Tal temporalidade transforma nosso olhar, que foi amplificado pelos estímulos sonoros, visuais e relacionais desde o vagão do trem e que segue estranhando a cidade: vemos homens correndo na estação do Jardim Romano. Por que correm? Em trechos do trajeto, os moradores do bairro cruzam as cenas: a senhora com a sombrinha e a criança (talvez sua neta) com uma touca rosa, com orelhinhas de gato, passam ao lado da dupla de rappers do bairro que cantam em frente à sede do grupo, criando um contraste de ritmos, cores e comportamentos. Cenas corriqueiras que nos são ressaltadas pela experiência estética gerada no encontro do cotidiano do bairro com a encenação.
Neste dia, particularmente, nosso caminho foi acompanhado por uma personagem crucial naquele contexto: a chuva. Entre garoa e pingos mais grossos, quase três horas de água caindo dos céus acompanharam público e elenco, gerando mais uma camada de sensações ao trabalho: o frio e a umidade, que são extremamente presentes nas memórias de sofrimentos dos moradores. Nos bueiros-rios, equipamentos de saneamento básico poetizados na dramaturgia, e nas ruas e vielas de forma geral, ás aguas afluíram de maneira mais sutil que na enchente, mas em volume suficiente para nos molhar e nos inundar de novos significados naquela vivência.
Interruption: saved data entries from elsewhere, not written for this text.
Lemma forall_chars_app p s t :
  Py.forall_chars p (s +:+ t) = Py.forall_chars p s && Py.forall_chars p t.
Proof.
  induction s as [|c s IH]; [reflexivity|]. rewrite append_cons. cbn.
  rewrite IH. apply andb_assoc.
Qed.

Lemma forall_chars_weaken p q s :
  (forall c, p c = true -> q c = true) ->
  Py.forall_chars p s = true -> Py.forall_chars q s = true.
Proof.
  intros Hpq. induction s as [|c s IH]; cbn; [reflexivity|].
  rewrite !andb_true_iff. intros [Hc Hs]. auto.
Qed.

Lemma forall_chars_take p n s :
  Py.forall_chars p s = true -> Py.forall_chars p (Py.take n s) = true.
Proof.
  revert s. induction n as [|n IH]; intros [|c s]; cbn; try reflexivity.
  rewrite !andb_true_iff. intros [Hc Hs]. auto.
Qed.

Lemma forall_chars_drop p n s :
  Py.forall_chars p s = true -> Py.forall_chars p (Py.drop n s) = true.
Proof.
  revert s. induction n as [|n IH]; intros [|c s]; cbn; try reflexivity.
  - trivial.
  - rewrite andb_true_iff. intros [_ Hs]. auto.
Qed.

Lemma forall_chars_filter p s : Py.forall_chars p (Py.filter_chars p s) = true.
Proof.
  induction s as [|c s IH]; cbn; [reflexivity|].
  destruct (p c) eqn:Hc; cbn; [rewrite Hc|]; assumption.
Qed.

Lemma forall_chars_map p f s :
  (forall c, p (f c) = true) -> Py.forall_chars p (Py.map_chars f s) = true.
Proof.
  intros Hf. induction s as [|c s IH]; cbn; [reflexivity|].
  rewrite Hf. assumption.
Qed.

(** Filtering keeps a text whose characters all pass. *)
Lemma filter_chars_id p s :
  Py.forall_chars p s = true -> Py.filter_chars p s = s.
Proof.
  induction s as [|c s IH]; cbn; [reflexivity|].
  rewrite andb_true_iff. intros [Hc Hs]. rewrite Hc, IH by assumption. reflexivity.
Qed.

Lemma take_drop s n : Py.take n s +:+ Py.drop n s = s.
Proof.
  revert s. induction n as [|n IH]; intros [|c s]; cbn; try reflexivity.
  rewrite append_cons, IH. reflexivity.
Qed.

Lemma take_app_length s t : Py.take (String.length s) (s +:+ t) = s.
Proof.
  induction s as [|c s IH].
  - destruct t; reflexivity.
  - rewrite append_cons. cbn. rewrite IH. reflexivity.
Qed.

Lemma prefix_empty t : String.prefix EmptyString t = true.
Proof. destruct t; reflexivity. Qed.

Lemma prefix_app s t u : String.prefix s t = true -> String.prefix s (t +:+ u) = true.
Proof.
  revert t. induction s as [|c s IH]; intros t H; [apply prefix_empty|].
  destruct t as [|d t]; [discriminate|].
  rewrite append_cons. cbn in *. destruct (ascii_dec c d); [auto | discriminate].
Qed.

Lemma prefix_contains s t : String.prefix s t = true -> Py.contains s t = true.
Proof. intros H. destruct t; cbn in *; rewrite H; reflexivity. Qed.

(** A text holds the needle when one of its tails does. *)
Lemma contains_tail needle c s :
  Py.contains needle s = true -> Py.contains needle (String c s) = true.
Proof. intros H. cbn [Py.contains]. rewrite H. apply orb_true_r. Qed.
(* ===== verification/PageAlloc.v ===== *)
(** The interface between the physical page manager and its clients
    ([kmalloc], [ioremap_nocache]): what [get_free_page] and [free_page]
    promise.  x64_kenerl/kernel/phymm.c implements it (file Phymm). *)

From S2P Require Import Prelude Mem.

Definition PAGE_SIZE : Z := 4096.

(** The two operations over a manager state [S] kept next to the memory. *)
Class PageOps (S : Type) := {
  get_free_page : S -> mem -> Z * S * mem;
  free_page : S -> mem -> Z -> S * mem
}.

(** Their laws.  [pa_free s m p] says the page at [p] may be handed out and
    [pa_page s p] that [p] is one of the pages managed; [pa_foot s a] that byte
    [a] belongs to the manager. *)
Class PageLaws (S : Type) `{PageOps S} := {
  pa_inv : S -> mem -> Prop;
  pa_page : S -> Z -> Prop;
  pa_free : S -> mem -> Z -> Prop;
  pa_foot : S -> Z -> Prop;

  pa_free_page s m p : pa_inv s m -> pa_free s m p -> pa_page s p;
  pa_page_ok s m p : pa_inv s m -> pa_page s p ->
    p mod PAGE_SIZE = 0 /\ 0 < p /\ p + PAGE_SIZE <= 4294967296 /\
    (forall a, p <= a < p + PAGE_SIZE -> ~ pa_foot s a);

  pa_get s m p s' m' : pa_inv s m -> get_free_page s m = (p, s', m') ->
    (p = 0 /\ s' = s /\ m' = m /\ forall q, ~ pa_free s m q) \/
    (pa_free s m p /\ pa_inv s' m' /\
     (forall q, pa_free s' m' q <-> pa_free s m q /\ q <> p) /\
     (forall q, pa_page s' q <-> pa_page s q) /\
     (forall a, pa_foot s' a <-> pa_foot s a) /\
     (forall a, ~ pa_foot s a -> ld8 m' a = ld8 m a));

  pa_put s m p s' m' : pa_inv s m -> pa_page s p -> ~ pa_free s m p ->
    free_page s m p = (s', m') ->
    pa_inv s' m' /\
    (forall q, pa_free s' m' q <-> pa_free s m q \/ q = p) /\
    (forall q, pa_page s' q <-> pa_page s q) /\
    (forall a, pa_foot s' a <-> pa_foot s a) /\
    (forall a, ~ pa_foot s a -> ld8 m' a = ld8 m a);

  (** Nothing outside its own bytes matters to the manager. *)
  pa_frame s m1 m2 : pa_inv s m1 -> (forall a, pa_foot s a -> ld8 m2 a = ld8 m1 a) ->
    pa_inv s m2 /\ forall q, pa_free s m2 q <-> pa_free s m1 q
}.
Na trama de relações com os artistas e moradores do local, o coletivo realiza ainda mensalmente o Sarau do Peixe, homenageando poetas da quebrada. Esta ação cultural deságua para o espetáculo e algumas poetisas do bairro ganham voz e foco na encenação, como Chica Lôra, que na frente de seu bar, nos recebe e lê uma poesia. Outro personagem local que nos acompanha desde a casa do Balaio até o destino final é o Sr. Vital, sanfoneiro que faz a cama sonora em diversas cenas e protagoniza junto com a atriz Ana Carolina Marinho a cena-conversa sobre Saudade, momento emocionante em que ambos compartilham uma canção composta pela dupla e deixam transparecer pelos poros, vozes e olhares a integridade e profundidade do encontro que tecem a cada nova apresentação.
Entremeado pelas histórias e memórias locais, o espetáculo constrói um olhar político, de perspectiva social, em relação à segregação da cidade, olhar este permeado pelo afeto e sensibilidade praticados nos diversos encontros fluviais. Chegando ao destino final, às margens do rio Tietê, encontramos todo o elenco e, às suas costas, o rio poluído, de onde podemos ver e ouvir galinhas d´água, pássaros silvestres e capivaras, em sinfonia com os ecos lançados às àguas pelo poeta Emerson Alcalde, importante agitador cultural da Zona Leste e artista convidado na obra do Balaio. Concluímos a experiência com a contemplação do rio e o silêncio, preenchido por diversas vozes pretéritas e presentes daquelas margens, transbordando em nós como emoção, reflexão e relação social. 




[1] Professor do Curso de Licenciatura em Teatro da Universidade Federal de Rondônia, doutorando em Artes pela Universidade Estadual Paulista – Unesp.